Charles liked to say outrageous things with a charming smile. “I told your mother,” said he, “that you were a graceful brat; ‘unspanked but graceful’ was the phrase I used. I was annoyed because you were flirting with green youths — with my junior at the bank, if you want to know. It interferes with his bookkeeping and makes a lot of trouble for me.”
“But I didn’t.”
“You have all the stability of a kitten. You can’t help it: champagne bubbles and you flirt.… Like you? You’re my dearest enemy.… Heard anything else about me, Mrs. Thatcher?”
“Yes,” said Tessa spitefully, “I heard you lost a lot of money buying stocks on margin — do they call it?”
“And claws, too,” murmured Charles. “Oh, that ? Unlucky in money — you know the rest of it, Tessa.”
“Are you lucky in love, Charles?”
“It is a family characteristic, Tessa,” said Charles bowing with mock gallantry.
The children, according to their different natures, considered this thing that was presently to be done to them. Dan was rebellious. Alastair, always willing to take a new experience in his stride, felt rather important. But Joanna was so excited that she could not wait another minute for the ceremony to begin. She stood beside her mother, who was talking to Fanny, and tugged at her sleeve.

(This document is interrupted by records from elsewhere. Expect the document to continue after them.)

(* ===== verification/Requests.v ===== *)
(** * The queue of outbound requests

    [chunk-pipeline/src/stream/request_queue.rs]: column requests in the order of their admission, reservations that hold
    the place of a request still to come, and the priorities of what was dispatched, kept until transport confirms it.
    Also the requests themselves, of [stream/model.rs], and their classes, of [stream/diagnostics.rs]. A panic is [None]. *)
From stdpp Require Import base numbers list gmap sets sorting.
From S2P Require Import Prelude Keys Counting ColumnScan Columns.
#[local] Open Scope Z_scope.

(** ** Requests *)

Definition OUTBOUND_REQUEST_CAPACITY : Z := 64.
Definition MAX_SUB_CHUNK_COLUMN_HEIGHT : Z := 128.
Record PendingSubChunkRequest := mk_request { pr_chunk : ChunkKey; pr_base : Z; pr_count : Z; pr_demand : Z }.
#[export] Instance request_column : ColumnOwned PendingSubChunkRequest := λ request, Some (pr_chunk request).
Definition request_new (chunk : ChunkKey) (base count demand : Z) : option PendingSubChunkRequest :=
  if (count =? 0) || (MAX_SUB_CHUNK_COLUMN_HEIGHT <? count) then None
  else last ← checked_i32 (count - 1); _ ← Keys.checked_add base last; Some (mk_request chunk base count demand).
Definition request_keys (request : PendingSubChunkRequest) : list SubChunkKey :=
  omap (λ offset, offset ← checked_i32 offset; y ← Keys.checked_add (pr_base request) offset; Some (from_chunk (pr_chunk request) y)) (seqZ 0 (pr_count request)).

(** All the fields of a request identify it, so an identity is the request. *)
Abbreviation RequestIdentity := PendingSubChunkRequest.
#[export] Instance request_eq_dec : EqDecision PendingSubChunkRequest.
Proof. solve_decision. Defined.
#[export] Instance request_countable : Countable PendingSubChunkRequest.
Proof. by apply (inj_countable' (λ r, (pr_chunk r, pr_base r, pr_count r, pr_demand r)) (λ '(c, b, n, d), mk_request c b n d)); intros []. Defined.
(** The derived order, field by field. *)
Definition identity_leb (a b : RequestIdentity) : bool :=
  if bool_decide (pr_chunk a = pr_chunk b) then
    match (pr_base a ?= pr_base b), (pr_count a ?= pr_count b), (pr_demand a ?= pr_demand b) with
    | Lt, _, _ => true | Gt, _, _ => false
    | _, Lt, _ => true | _, Gt, _ => false
    | _, _, Gt => false | _, _, _ => true
    end
  else chunk_key_leb (pr_chunk a) (pr_chunk b).

Record RequestPriority := mk_priority { pp_sequence : Z; pp_retry : bool; pp_transport_retry : bool }.
Definition priority_new (sequence : Z) (retry : bool) : RequestPriority := mk_priority sequence retry false.
Inductive Slot := Reserved (world_sequence queue_sequence : Z) | Ready (request : PendingSubChunkRequest) (priority : RequestPriority).
#[export] Instance slot_column : ColumnOwned Slot := λ slot, match slot with Ready request _ => Some (pr_chunk request) | Reserved _ _ => None end.

Inductive RequestClass := PlayerRetry | PlayerInitial | VisibleRetry | VisibleInitial | PrefetchRetry | PrefetchInitial.
#[export] Instance class_eq_dec : EqDecision RequestClass.
Proof. solve_decision. Defined.
Definition ORDERED : list RequestClass := [PlayerRetry; PlayerInitial; VisibleRetry; VisibleInitial; PrefetchRetry; PrefetchInitial].
Definition class_index (class : RequestClass) : nat :=
  match class with PlayerRetry => 0 | PlayerInitial => 1 | VisibleRetry => 2 | VisibleInitial => 3 | PrefetchRetry => 4 | PrefetchInitial => 5 end.
Definition request_class (retry : bool) (chunk : ChunkKey) (player_chunk : option ChunkKey) (required_columns : gset ChunkKey) : RequestClass :=
  if bool_decide (player_chunk = Some chunk) then (if retry then PlayerRetry else PlayerInitial)
  else if bool_decide (chunk ∈ required_columns) then (if retry then VisibleRetry else VisibleInitial)
  else if retry then PrefetchRetry else PrefetchInitial.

“In a minute, dear,” said her mother and went on talking. Joanna was an imaginative and believing little girl, and she wondered what it would feel like when you were made into a Christian. Would it be like a miracle? Like the devils coming out of the sick man and going into the herd of swine? She felt queer and tickly in the pit of her stomach.
“When will it start, Mother? Mother, when will it start?” she whispered urgently, and sidling up to her mother, she took her arm an
d put it round her own shoulders.
“Presently, dear. Now, Joanna, I want you to talk to your Great-Aunt Joanna. She’s your godmother. Remember to curtsy and to speak into her trumpet. And if she asks you questions, dear, answer her truthfully and politely.”
Great-Aunt Joanna, perhaps dozing a little, perhaps fallen into a reverie, did not at first notice her great-niece , so Joanna took the ear trumpet and breathed into it the word “godmother.” She thought her great-aunt looked fearfully like the picture of the witch in Rapunzel, Rapunzel, let down your hair.
The old lady turned her head as quickly as a bird, and saw that the child was frightened. “You need not curtsy to me, little Joanna,” she said kindly. “I like little girls. When I was young, people used to frighten me, too, but you must not be afraid of me. Come here, goddaughter.” She made Joanna sit on a leather hassock and smiled down at her.… “She is a beautiful child,” the old lady thought, “but such an odd, elfin, little face.”
She said to Joanna:
“Do you know, Joanna, that I was once a little girl rather like you?”
“Yes,” said Joanna, but it was a child’s answer, for she had no real sense of time passing and of herself growing old like Great-Aunt Joanna.
“Joanna, bring me that small photograph from the mantelpiece.”
Joanna brought her a daguerreotype of a child in a velvet crinoline. She had to tilt it to just the right angle to make the small, stiff figure appear from the background.
“Do you see that she has brown curls to her shoulders just like you?”
“Oh, Great-Aunt Joanna, is that really you?”
“It was, Joanna.… Now let me see what sort of a child my goddaughter is. Do you love your brothers?”
“Oh, yes! ’Specially Dan. I love him awfully.” She went on with a rush of confidence: “Sometimes when I don’t feel very well I am cross.”